Jeremiah 32:8-15        
Then my cousin Hanamel came to me in the court of the guard, in accordance with the word of the LORD, and said to me, ‘Buy my field that is at Anathoth in the land of Benjamin, for the right of possession and redemption is yours; buy it for yourself.’ Then I knew that this was the word of the LORD.  And I bought the field at Anathoth from my cousin Hanamel,..Then I took the sealed deed of purchase, containing the terms and conditions, and the open copy;  and I gave the deed of purchase to Baruch son of Neriah son of Mahseiah, in the presence of my cousin Hanamel, in the presence of the witnesses who signed the deed of purchase, and in the presence of all the Judeans who were sitting in the court of the guard.  In their presence I charged Baruch, saying,  Thus says the LORD of hosts, the God of Israel: Take these deeds, both this sealed deed of purchase and this open deed, and put them in an earthenware jar, in order that they may last for a long time. For thus says the LORD of hosts, the God of Israel: Houses and fields and vineyards shall again be bought in this land.

Reflection        
Writing to his fiancée from prison on 12th August 1943 (a letter not in most editions of ‘Letters and Papers from Prison’) Bonhoeffer wrote of a faith which does not flee the world, but which ‘endures the world and which loves and remains in the world in spite of the suffering which it contains for us…’ He goes on to say, I fear that Christians who stand with only one leg upon earth also stand with only one leg in heaven’. On 21st July the following year he wrote that Christians must have an attitude of ‘this-worldliness’, which means ‘living unreservedly in life’s duties, problems, successes and failures, experiences and perplexities.’ 
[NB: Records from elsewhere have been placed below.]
(* ===== verification/Leases.v ===== *)
(** * External leases

    [ct_ffi/src/runtime/external_leases.rs] lends memory of a native producer
    to the transport and queues the producer's release callbacks for its own
    thread; [external_lease_ffi.rs] registers the owners and publishes a loan as
    a frozen buffer.  The owner's state is behind a mutex: each method is a
    sequence of the atomic steps below, which other threads interleave. *)
From stdpp Require Import gmap.
From S2P Require Import Prelude Bytes Handles OwnedBuffers.

(** ** The owner *)
Inductive LeaseError : Type :=
  | LeaseInvalidArgument
  | WrongThread
  | Closing
  | QuotaExceeded
  | Busy
  | Reentrant
  | AllocationFailed.

Record LeaseLimits : Type := mkLimits { limit_bytes : Z; limit_leases : Z }.

Record LeaseMetrics : Type := mkMetrics {
  metric_bytes : Z;
  metric_leases : Z;
  pending_releases : Z;
  metric_closing : bool;
}.

Record Release : Type := mkRelease { callback : Z; token : Z; release_bytes : Z }.

#[global] Instance Release_eq_dec : EqDecision Release.
Proof. solve_decision. Defined.

(** [State], what the mutex guards. *)
Record LeaseState : Type := mkLeaseState {
  bytes : Z;
  leases : Z;
  releases : list Release;
  closing : bool;
  dispatching : bool;
}.

Record LeaseOwner : Type := mkLeaseOwner { owner_thread : Z; limits : LeaseLimits }.

(** The limits of an owner that [LeaseOwner::new] accepted. *)
Definition owner_ok (o : LeaseOwner) : Prop :=
  0 ≤ limit_bytes (limits o) ∧ 0 < limit_leases (limits o) ≤ I32_MAX.

Record ExternalLoan : Type := mkExternalLoan { loan_base : Z; loan_length : Z; loan_release : Release }.

(** [LeaseOwner::new], on the thread [tid]; [reserved] is what
    [try_reserve_exact] answers. *)
Definition LeaseOwner_new (tid : Z) (limits : LeaseLimits) (reserved : bool) :
    outcome LeaseError (LeaseOwner * LeaseState) :=
  if (limit_leases limits =? 0) || (I32_MAX <? limit_leases limits) then Err LeaseInvalidArgument
  else if negb reserved then Err AllocationFailed
  else Ok (mkLeaseOwner tid limits, mkLeaseState 0 0 [] false false).

Section owner.
Context (o : LeaseOwner).

Definition on_owner_thread (tid : Z) : outcome LeaseError unit :=
  if negb (tid =? owner_thread o) then Err WrongThread else Ok tt.

Definition ISIZE_MAX : Z := 2 ^ 63 - 1.

(** The checks of [admit_loan] before the lock is taken. *)
Definition admit_checks (tid base length : Z) : outcome LeaseError unit :=
  _ ← on_owner_thread tid;
  if (ISIZE_MAX <? length) || (negb (length =? 0) && (base =? 0)) || (2 ^ 64 <=? base + length)
  then Err LeaseInvalidArgument else Ok tt.

(** [NonNull::dangling] for bytes. *)
Definition dangling : Z := 1.

(** [state.bytes.checked_add(length).filter(..)] *)
Definition charged_bytes (st : LeaseState) (length : Z) : option Z :=
  if (bytes st + length <? 2 ^ 64) && (bytes st + length <=? limit_bytes (limits o))
  then Some (bytes st + length) else None.

Definition admit_loan (tid base length callback token : Z) (st : LeaseState) :
    outcome LeaseError ExternalLoan * LeaseState :=
  match admit_checks tid base length with
  | Ok _ =>
      if closing st then (Err Closing, st)
      else match charged_bytes st length with
      | None => (Err QuotaExceeded, st)
      | Some bytes =>
          if leases st =? limit_leases (limits o) then (Err QuotaExceeded, st)
          else
            (Ok (mkExternalLoan (if base =? 0 then dangling else base) length
                   (mkRelease callback token length)),
             mkLeaseState bytes (leases st + 1) (releases st) (closing st) (dispatching st))
      end
  | Err e => (Err e, st)
  | Panic => (Panic, st)
  | NoFuel => (NoFuel, st)
  end.

Definition metrics (st : LeaseState) : LeaseMetrics :=
  mkMetrics (bytes st) (leases st) (zlen (releases st)) (closing st).

Definition close_owner (tid : Z) (st : LeaseState) : outcome LeaseError unit * LeaseState :=
  match on_owner_thread tid with
  | Ok _ =>
      let st := mkLeaseState (bytes st) (leases st) (releases st) true (dispatching st) in
      if negb (leases st =? 0) then (Err Busy, st) else (Ok tt, st)
  | r => (r, st)
  end.

(** [wait_for_release]: [woken] is the state in which the condition variable
    hands the lock back, because the condition failed or the time ran out. *)
Definition wait_for_release (tid : Z) (st woken : LeaseState) : outcome LeaseError bool :=
  _ ← on_owner_thread tid;
  if dispatching st then Err Reentrant
  else Ok (negb (bool_decide (releases woken = []))).

(** [Drop for ExternalLoan] *)
Definition drop_loan (loan : ExternalLoan) (st : LeaseState) : LeaseState :=
  mkLeaseState (bytes st) (leases st) (releases st ++ [loan_release loan])
    (closing st) (dispatching st).

(** The critical sections of [dispatch]: its entry, a [pop_front], the
    settlement after a callback, and the drop of its [DispatchGuard]. *)
Definition set_dispatching (d : bool) (st : LeaseState) : LeaseState :=
  mkLeaseState (bytes st) (leases st) (releases st) (closing st) d.

Definition dispatch_begin (tid : Z) (st : LeaseState) : outcome LeaseError unit * LeaseState :=
  match on_owner_thread tid with
  | Ok _ => if dispatching st then (Err Reentrant, st) else (Ok tt, set_dispatching true st)
  | r => (r, st)
  end.

Definition pop_release (st : LeaseState) : option Release * LeaseState :=
  match releases st with
  | [] => (None, st)
  | r :: rs => (Some r, mkLeaseState (bytes st) (leases st) rs (closing st) (dispatching st))
  end.

Definition settle (r : Release) (st : LeaseState) : LeaseState :=
  mkLeaseState (bytes st - release_bytes r) (leases st - 1) (releases st) (closing st) (dispatching st).

(** The loop of [dispatch]; a callback may itself call methods of the owner,
    which is [run_callback]'s effect on the state. *)
Fixpoint dispatch_loop {W} (run_callback : Release → LeaseState * W → LeaseState * W)
    (maximum : nat) (count : Z) (st : LeaseState) (w : W) : Z * LeaseState * W :=
  match maximum with
  | O => (count, st, w)
  | S maximum =>
      match pop_release st with
      | (None, st) => (count, st, w)
      | (Some release, st) =>
          let '(st, w) := run_callback release (st, w) in
          dispatch_loop run_callback maximum (count + 1) (settle release st) w
      end
  end.

Definition dispatch {W} (run_callback : Release → LeaseState * W → LeaseState * W)
    (tid : Z) (maximum : nat) (st : LeaseState) (w : W) : outcome LeaseError Z * LeaseState * W :=
  match dispatch_begin tid st with
  | (Ok _, st) =>
      let '(count, st, w) := dispatch_loop run_callback maximum 0 st w in
      (Ok count, set_dispatching false st, w)
  | (Err e, st) => (Err e, st, w)
  | (_, st) => (Panic, st, w)
  end.

(** ** Interleaved runs

    [loans] are the live loans; [inflight] the dispatcher's progress: [None]
    outside [dispatch], else the thread that is in it, with the release whose
    callback has been entered and is not yet settled; [ran] the callbacks entered so far, with their threads;
    [admitted] and [dropped] the loans ever admitted and dropped, in order. *)
Record LeaseWorld : Type := mkLeaseWorld {
  state : LeaseState;
  loans : list ExternalLoan;
  inflight : option (Z * option Release);
  ran : list (Z * Release);
  admitted : list Release;
  dropped : list Release;
}.

Inductive lease_step : LeaseWorld → LeaseWorld → Prop :=
  | step_admit tid base length cb tok st st' loan ls fl rn ad dr :
      0 ≤ length → 0 ≤ base →
      admit_loan tid base length cb tok st = (Ok loan, st') →
      lease_step (mkLeaseWorld st ls fl rn ad dr)
        (mkLeaseWorld st' (loan :: ls) fl rn (ad ++ [loan_release loan]) dr)
  | step_drop st l1 loan l2 fl rn ad dr :
      lease_step (mkLeaseWorld st (l1 ++ loan :: l2) fl rn ad dr)
        (mkLeaseWorld (drop_loan loan st) (l1 ++ l2) fl rn ad (dr ++ [loan_release loan]))
  | step_close tid st st' r ls fl rn ad dr :
      close_owner tid st = (r, st') →
      lease_step (mkLeaseWorld st ls fl rn ad dr) (mkLeaseWorld st' ls fl rn ad dr)
  | step_begin tid st st' ls fl rn ad dr :
      dispatch_begin tid st = (Ok tt, st') →
      lease_step (mkLeaseWorld st ls fl rn ad dr) (mkLeaseWorld st' ls (Some (tid, None)) rn ad dr)
  | step_pop st st' tid r ls rn ad dr :
      pop_release st = (Some r, st') →
      lease_step (mkLeaseWorld st ls (Some (tid, None)) rn ad dr)
        (mkLeaseWorld st' ls (Some (tid, Some r)) (rn ++ [(tid, r)]) ad dr)
  | step_settle st tid r ls rn ad dr :
      lease_step (mkLeaseWorld st ls (Some (tid, Some r)) rn ad dr)
        (mkLeaseWorld (settle r st) ls (Some (tid, None)) rn ad dr)
  | step_end st tid ls rn ad dr :
      lease_step (mkLeaseWorld st ls (Some (tid, None)) rn ad dr)
        (mkLeaseWorld (set_dispatching false st) ls None rn ad dr).

Definition lease_start : LeaseWorld :=
  mkLeaseWorld (mkLeaseState 0 0 [] false false) [] None [] [] [].
Definition lease_run (w : LeaseWorld) : Prop := rtc lease_step lease_start w.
Our response to these words might be, ‘we don’t have any choice!’ But what Bonhoeffer is at pains to emphasise is the need for Christians to have a positive attitude to living in the world, not the negative one that some have had down the centuries, and others have today. A phrase used to describe the situation of Christians in the world is that of ‘resident aliens’. Those who use this phrase often do so to express the ‘this world is not my home’ attitude, which emphasises the word ‘aliens’. Bonhoeffer’s attitude of ‘this-worldliness’ puts the stress on the word ‘resident’, This is consistent with the centrality he gives to Christ, in whom ‘the Word became flesh and lived among us’ (John 1.14), or, as The Message’ puts it ‘moved into the neighbourhood’.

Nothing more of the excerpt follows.